Orcharding, which was increased at Innsworth in the mid 19th century, remained an important feature and in 1896 covered at least 172 a. in the parishes of Gloucester, Longford, Tuffley, Twigworth, and Wotton St. Mary (Without). The demands of Gloucester's growing population in the 19th century increased market gardening in the hamlets and by 1843 J. C. Wheeler's nurseries included a large area between Kingsholm and Wotton. In 1851 market gardeners were fairly numerous in Longford and Twigworth, and later there were several market gardens and nurseries at Longlevens (called Springfield) and Innsworth.

== Housing ==
Longlevens developed its housing from the 1880s onwards with the fields along the main routes through the original village. Plots were created in Cheltenham and Church Roads, at the Longlevens crossroads housing began to develop from the Edwardian period onward. Longford & Innsworth Lanes were simply country lanes before they became the busy throughways we know today. Gloucestershire Archives have retained many of the original plans for housing within the suburb. The earliest building control files date from 1909 when the area was under the control of the Gloucester Rural District Council.
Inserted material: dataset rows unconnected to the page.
(* ===== verification/KernelProps.v ===== *)
(** * KernelProps

    What the kernel guarantees to the tasks, stated on its concrete state. *)

From stdpp Require Import gmap.
From S2P Require Import Prelude PrioSet KernelData Kernel KernelSem KernelSpec KernelInv KernelRefine KernelOps KernelSemOps KernelTickOps KernelTaskOps KernelSafe KernelBoot KernelTokens.

(** ** The calls of the server *)

(** main.c and network_tasks.c: the first task creates a semaphore and the tasks of
    priorities 10 and 11, then deletes itself; the second waits for the semaphore that
    the first, delayed by one tick between its rounds, posts. *)
Definition server_calls : list Call :=
  [CSemCreate 0; CTaskCreate 10; CTaskCreate 11; CTaskDel OS_PRIO_SELF; CDelay 1; CPend 0 0; CDelay 100;
   CEnter; CTick; CExit; CPost 0; CPost 0; CDelay 1; CReturn 0; CPend 0 0; CPend 0 50].

Lemma server_calls_legal : legal_all server_calls k_boot = true.
Proof. by vm_compute. Qed.

(** C31. Calls in any order that follows the rules of the kernel, from a state that
    represents an abstract one, run without undefined behaviour, return what the
    specification returns and end in a state that represents its outcome. *)
Theorem kernel_calls_refine (l : list Call) (s : OS) (k : AK) : repr s k -> kinv k -> legal_all l k = true ->
  exists s', exec_all l s = Some ((a_exec_all l k).1, s') /\ repr s' (a_exec_all l k).2 /\ kinv (a_exec_all l k).2.
Proof. apply exec_all_refines. Qed.

Lemma kernel_calls_refine_witness : exists s',
  exec_all server_calls booted = Some ((a_exec_all server_calls k_boot).1, s') /\
  repr s' (a_exec_all server_calls k_boot).2 /\ kinv (a_exec_all server_calls k_boot).2.
Proof.
  apply (kernel_calls_refine server_calls booted k_boot); [apply boot_repr|apply boot_inv|apply server_calls_legal].
Defined.

(** C32. After any such calls, outside interrupts and with the scheduler unlocked, the
    running task is the ready one of the highest priority. *)
Theorem running_task_is_highest (l : list Call) (s : OS) (k : AK) : repr s k -> kinv k -> legal_all l k = true ->
  exists rs s', exec_all l s = Some (rs, s') /\
    (int_nesting s' = 0 -> lock_nesting s' = 0 ->
       ps_mem (prio_cur s') (rdy s') = true /\ forall q, 0 <= q -> ps_mem q (rdy s') = true -> prio_cur s' <= q).
Proof.
  intros Hr HI Hl. destruct (exec_all_refines l s k Hr HI Hl) as (s' & E & H & HI').
  eexists _, s'. split; [done|]. intros Hi Hlk. pose proof (rp_core _ _ H) as R0. pose proof (rp_rdy _ _ R0) as Hrdy.
  rewrite (proj1 (rp_int _ _ R0)) in Hi. rewrite (proj1 (rp_lock _ _ R0)) in Hlk. rewrite (proj1 (rp_cur _ _ R0)).
  pose proof (least_spec (a_ready (a_exec_all l k).2)) as Hls. rewrite (ki_sched _ HI' Hi Hlk) in Hls. destruct Hls as [Hin Hmin].
  pose proof (pr_ok _ _ Hrdy _ Hin) as Hok. split.
  - rewrite (pr_mem _ _ Hrdy) by (unfold prio_ok in Hok; lia). by apply bool_decide_eq_true.
  - intros q Hq Hm. rewrite (pr_mem _ _ Hrdy) in Hm by done. apply bool_decide_eq_true in Hm. by apply Hmin.
Qed.

Lemma running_task_is_highest_witness : exists rs s', exec_all server_calls booted = Some (rs, s') /\
    (int_nesting s' = 0 -> lock_nesting s' = 0 ->
       ps_mem (prio_cur s') (rdy s') = true /\ forall q, 0 <= q -> ps_mem q (rdy s') = true -> prio_cur s' <= q).
Proof.
  apply (running_task_is_highest server_calls booted k_boot); [apply boot_repr|apply boot_inv|apply server_calls_legal].
Defined.

(** C33. The ledger of a semaphore, over any legal calls that do not delete it: the
    tokens that OSSemPend and OSSemAccept returned, those given to tasks that have yet to
    run and those left in the count are the initial ones, those posted, and what
    OSSemSet and OSTaskDel add or remove: OSSemSet replaces the count, and a task that is
    deleted between the post that woke it and its return from OSSemPend takes its token
    along.  Aborts, time-outs, suspensions, the creation and the deletion of other
    semaphores and the deletion of any other task move none. *)
Theorem semaphore_tokens_conserved (e : nat) (l : list Call) (s : OS) (k : AK) : repr s k -> kinv k ->
  is_Some (a_sems k !! e) -> legal_all l k = true -> forallb (spares e) l = true ->
  exists rs s' k', exec_all l s = Some (rs, s') /\ repr s' k' /\
    tokens e k' + total (taken e) l rs = tokens e k + total (given e) l rs + adjustments e l k.
Proof.
  intros Hr HI Hs Hl Hf. destruct (exec_all_refines l s k Hr HI Hl) as (s' & E & H & HI').
  eexists _, s', _. split; [done|]. split; [done|]. by apply (tokens_kept e l s k).
Qed.

(** The calls after the first task is gone. *)
Definition loop_calls : list Call := drop 4 server_calls.
Definition k_loop : AK := (a_exec_all (take 4 server_calls) k_boot).2.

Lemma loop_state : exists s, repr s k_loop /\ kinv k_loop.
Proof.
  destruct (exec_all_refines (take 4 server_calls) booted k_boot boot_repr boot_inv) as (s & _ & H); [by vm_compute|].
  by exists s.
Qed.

(** The task of priority 10 waits; that of priority 11 creates and deletes another
    semaphore, suspends the first, posts to it, deletes it with its token, sets the
    count to 5 and takes one. *)
Definition token_calls : list Call :=
  [CPend 0 0; CSemCreate 3; CSuspend 10; CPost 0; CSemDel 1 OS_DEL_ALWAYS; CTaskDel 10; CSet 0 5; CAccept 0].

Lemma semaphore_tokens_conserved_witness : exists s rs s' k', exec_all token_calls s = Some (rs, s') /\ repr s' k' /\
    tokens 0 k' + total (taken 0) token_calls rs = 0 + total (given 0) token_calls rs + (-1 + 5).
Proof.
  destruct loop_state as (s & Hr & HI). exists s.
  apply (semaphore_tokens_conserved 0 token_calls s k_loop); [done|done|by vm_compute; eexists|by vm_compute..].
Defined.

(** C34. A task that waits [n] ticks, delayed or with a time-out, is ready after the
    [n]th timer interrupt and not before, unless it is suspended. *)
Theorem delay_ends_at_its_tick (m : nat) (s : OS) (k : AK) (p : Z) (t : Task) : repr s k -> kinv k -> a_int k < 255 ->
  a_tasks k !! p = Some t -> 0 < tk_dly t -> exists rs s',
  exec_all (ticks m) s = Some (rs, s') /\
  ps_mem p (rdy s') = negb (tk_susp t) && (tk_dly t <=? Z.of_nat m).
Proof.
  intros Hr HI Hint Ht Hd. destruct (ticks_tasks m k) as [Hl Hm]; [pose proof (ki_int k HI); lia|].
  destruct (exec_all_refines (ticks m) s k Hr HI Hl) as (s' & E & H & HI').
  eexists _, s'. split; [done|]. pose proof (rp_rdy _ _ (rp_core _ _ H)) as Hrdy.
  destruct (kc_task k (ki_core k HI) p t Ht) as [Hok _]. rewrite (pr_mem _ _ Hrdy) by (unfold prio_ok in Hok; lia).
  rewrite <- (iter_tick t Hd m). specialize (Hm p). rewrite Ht in Hm. cbn in Hm.
  destruct (tk_ready (Nat.iter m tick1 t)) eqn:Er; [apply bool_decide_eq_true|apply bool_decide_eq_false; intros Hx];
    [|apply (kc_ready _ (ki_core _ HI')) in Hx as (u & Hu & Hru); congruence].
  apply (kc_ready _ (ki_core _ HI')). by eexists.
Qed.

(** The task of priority 11, after a delay of 100 ticks at the end of [server_calls]. *)
Definition k_delayed : AK := (a_exec_all (take 7 server_calls) k_boot).2.

Lemma delay_ends_at_its_tick_witness : exists s rs s', exec_all (ticks 1) s = Some (rs, s') /\
  ps_mem 10 (rdy s') = negb false && (1 <=? 1).
Proof.
  destruct (exec_all_refines (take 7 server_calls) booted k_boot boot_repr boot_inv) as (s & _ & Hr & HI); [by vm_compute|].
  exists s. apply (delay_ends_at_its_tick 1 s k_delayed 10 (mkTask false false PendOk 1 None)); [done|done|by vm_compute..].
Defined.

(** C35. OSTimeDlyHMSM splits a delay into calls of OSTimeDly whose arguments are 16-bit
    and add up to the number of milliseconds, one per tick: no argument of a valid call
    overflows. *)
Theorem hmsm_delay_exact (hours minutes seconds ms : Z) : is_u8 hours -> is_u8 minutes -> is_u8 seconds -> is_u16 ms ->
  match OSTimeDlyHMSM 0 hours minutes seconds ms with
  | (delays, err) =>
      if (minutes <=? 59) && (seconds <=? 59) && (ms <=? 999) then
        Forall is_u16 delays /\ foldr Z.add 0 delays = ((hours * 60 + minutes) * 60 + seconds) * 1000 + ms /\
        err = (if foldr Z.add 0 delays =? 0 then OS_ERR_TIME_ZERO_DLY else OS_ERR_NONE)
      else delays = [] /\ err <> OS_ERR_NONE
  end.
Proof.
  intros Hh Hm Hs Hms. unfold OSTimeDlyHMSM. change (0 <? 0) with false. cbv iota.
  destruct ((hours =? 0) && (minutes =? 0) && (seconds =? 0) && (ms =? 0)) eqn:E0.
  { apply andb_prop in E0 as [[[->%Z.eqb_eq ->%Z.eqb_eq]%andb_prop ->%Z.eqb_eq]%andb_prop ->%Z.eqb_eq]. by repeat constructor. }
  destruct (Z.ltb_spec 59 minutes), (Z.leb_spec minutes 59); try lia; cbn [andb]; [done|].
  destruct (Z.ltb_spec 59 seconds), (Z.leb_spec seconds 59); try lia; cbn [andb]; [done|].
  destruct (Z.ltb_spec 999 ms), (Z.leb_spec ms 999); try lia; cbn [andb]; [done|].
  assert (Hex := hmsm_exact hours minutes seconds ms Hh ltac:(unfold is_u8 in *; lia) ltac:(unfold is_u8 in *; lia) ltac:(unfold is_u16 in *; lia)).
  rewrite Hex. set (n := ((hours * 60 + minutes) * 60 + seconds) * 1000 + ms) in *.
  assert (Hn : 0 < n < 2 ^ 30) by (unfold is_u8, is_u16 in *; lia).
  change 0xFFFF with (Z.ones 16). rewrite Z.land_ones, Z.shiftr_div_pow2 by lia. change (2 ^ 16) with 65536.
  rewrite (u16_small (n mod 65536)) by (unfold is_u16; Z.div_mod_to_equations; lia).
  rewrite (u16_small (n / 65536)) by (unfold is_u16; Z.div_mod_to_equations; lia).
  cbn [foldr]. rewrite sum_loops. split; [constructor; [unfold is_u16; Z.div_mod_to_equations; lia|apply loops_u16]|].
  rewrite Z2Nat.id by (Z.div_mod_to_equations; lia).
  assert (E : n mod 65536 + 65536 * (n / 65536) = n) by (Z.div_mod_to_equations; lia).
  rewrite E. split; [done|]. by rewrite (proj2 (Z.eqb_neq n 0)) by lia.
Qed.

Lemma hmsm_delay_exact_witness : match OSTimeDlyHMSM 0 0 2 30 5 with
  | (delays, err) => Forall is_u16 delays /\ foldr Z.add 0 delays = 150005 /\ err = OS_ERR_NONE end.
Proof. apply (hmsm_delay_exact 0 2 30 5); by vm_compute. Defined.

Lemma sched_tasks k : a_tasks (a_sched k) = a_tasks k.
Proof. unfold a_sched. destruct (_ && _); [|done]. by destruct (least (a_ready k)). Qed.

(** OSSemPost wakes the waiting task of the highest priority, which leaves the wait
    list; the others keep waiting and the count stays 0. *)
Theorem post_wakes_highest (s : OS) (k : AK) (e : nat) (v : Sem) : repr s k -> kinv k -> a_sems k !! e = Some v ->
  sm_type v = OS_EVENT_TYPE_SEM -> sm_wait v <> ∅ -> exists p s' k', OSSemPost (Some e) s = Some (OS_ERR_NONE, s') /\
    repr s' k' /\ p ∈ sm_wait v /\ (forall q, q ∈ sm_wait v -> p <= q) /\
    a_sems k' !! e = Some (mkSem (sm_type v) (sm_cnt v) (sm_wait v ∖ {[p]})) /\
    exists t, a_tasks k' !! p = Some t /\ tk_pending t = false /\ tk_result t = PendOk /\ tk_dly t = 0 /\
      (tk_susp t = false -> ps_mem p (rdy s') = true).
Proof.
  intros Hr HI Ev Hty Hw. pose proof (ki_core k HI) as C. destruct (wait_least k e v C Ev Hw) as (p & t & El & Et & Hwt).
  destruct (runs_post s k Hr C e v Ev) as (s' & E & H & _). pose proof (inv_post k HI e) as HI'.
  unfold a_post in E, H, HI'. rewrite Ev, Hty in E, H, HI'. cbn [negb Z.eqb Pos.eqb OS_EVENT_TYPE_SEM] in E, H, HI'.
  rewrite bool_decide_eq_false_2 in E, H, HI' by done. cbn [negb fst snd] in E, H, HI'.
  exists p, s', (a_sched (a_wake e PendOk k)). split; [done|]. split; [done|].
  pose proof (least_spec (sm_wait v)) as Hl. rewrite El in Hl. destruct Hl as [Hp Hmin]. split; [done|]. split; [done|].
  assert (Es : a_sems (a_sched (a_wake e PendOk k)) !! e = Some (mkSem (sm_type v) (sm_cnt v) (sm_wait v ∖ {[p]})) /\
    a_tasks (a_sched (a_wake e PendOk k)) !! p = Some (woken_by PendOk t)).
  { rewrite sched_sems, sched_tasks. unfold a_wake. rewrite Ev, El, Et. destruct (tk_susp t); split; apply lookup_insert_eq. }
  destruct Es as [Es Et']. split; [done|]. exists (woken_by PendOk t). split; [done|]. do 3 (split; [done|]).
  intros Hs. destruct (kc_task k C p t Et) as [Hok _].
  rewrite (pr_mem _ _ (rp_rdy _ _ (rp_core _ _ H))) by (unfold prio_ok in Hok; lia). apply bool_decide_eq_true.
  apply (kc_ready _ (ki_core _ HI')). exists (woken_by PendOk t). split; [done|]. cbn in Hs. unfold tk_ready. cbn. by rewrite Hs.
Qed.

(** The task of priority 11 waits for the semaphore. *)
Definition waited : Sem := mkSem OS_EVENT_TYPE_SEM 0 {[11]}.
Definition k_waiting : AK := (a_exec_all (take 6 server_calls) k_boot).2.

Lemma waiting_state : exists s, repr s k_waiting /\ kinv k_waiting.
Proof.
  destruct (exec_all_refines (take 6 server_calls) booted k_boot boot_repr boot_inv) as (s & _ & H); [by vm_compute|].
  by exists s.
Qed.

Lemma waiting_sem : a_sems k_waiting !! 0%nat = Some waited.
Proof. by vm_compute. Qed.

Lemma post_wakes_highest_witness : exists s p s' k', OSSemPost (Some 0%nat) s = Some (OS_ERR_NONE, s') /\
    repr s' k' /\ p ∈ sm_wait waited /\ (forall q, q ∈ sm_wait waited -> p <= q) /\
    a_sems k' !! 0%nat = Some (mkSem (sm_type waited) (sm_cnt waited) (sm_wait waited ∖ {[p]})) /\
    exists t, a_tasks k' !! p = Some t /\ tk_pending t = false /\ tk_result t = PendOk /\ tk_dly t = 0 /\
      (tk_susp t = false -> ps_mem p (rdy s') = true).
Proof.
  destruct waiting_state as (s & Hr & HI). exists s.
  apply (post_wakes_highest s k_waiting 0 waited Hr HI waiting_sem); [done|cbn; set_solver].
Defined.

(** OSInit, the creation of the first task and OSStart succeed and leave three ready
    tasks, the first one running, no semaphore, all the events and nine blocks free. *)
Theorem boot_represents : exists s, boot zero_OS = Some (tt, s) /\ repr s k_boot /\ kinv k_boot.
Proof. exists booted. split; [apply boot_runs|]. split; [apply boot_repr|apply boot_inv]. Qed.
Houses in Oxstalls Lane, Cheltenham Road and Longford Lane were constructed as private plots as the fields gave way to development. One local developer R & S Halls were responsible for constructing many of the houses we see today between the 1920s and 50s.

The Wellsprings estate began its life in 1933 when a Swindon-based builder A.J. Colborne put an application in to build 28 houses on the site. All streets within the estate are named after locations in the Lake District, apart from Wellsprings Road. Which is named after a property that used to sit on Cheltenham Road between Elmbridge Road and Oxstalls Lane. All the streets were officially named in January 1935 according to the Gloucester Journal 1st January 1935. The estate was completed by 1938. In 1948 a new section of the estate was added with the building of local authority housing called The Triangle. The contract was awarded to Ashmores (Builders) of Gloucester. The houses were completed around 1951.

==Character and facilities==
Longlevens is primarily residential, and is home to Sir Thomas Rich's School, Holy Trinity Church, Kendal Road Baptist Church, Longlevens Junior School, Longlevens Infants School and various shops.

==Flooding==
A small part of Longlevens was affected by the July 2007 floods; this caused Horsbere Brook, which skirts its Eastern edge to flood several homes and roads, particularly Greyhound Gardens and Cypress Gardens.

== Football and greyhound racing ==
Of clubs playing association football the most important was Gloucester City Association Football Club, originating in 1889 and re-formed in 1925. From 1935 it had its ground at Longlevens and in 1964 it moved to a new stadium in Horton Road, which was later also used for greyhound racing. A more important centre for greyhound racing was the Gloucester & Cheltenham Stadium which opened in 1933 and closed in 1983. Longlevens is home to a semi-professional team in Longlevens AFC who have a range of adult, women's, youth and junior teams playing at several locations in the area (Longford Lane, Innsworth Lane and Longlevens Infant School).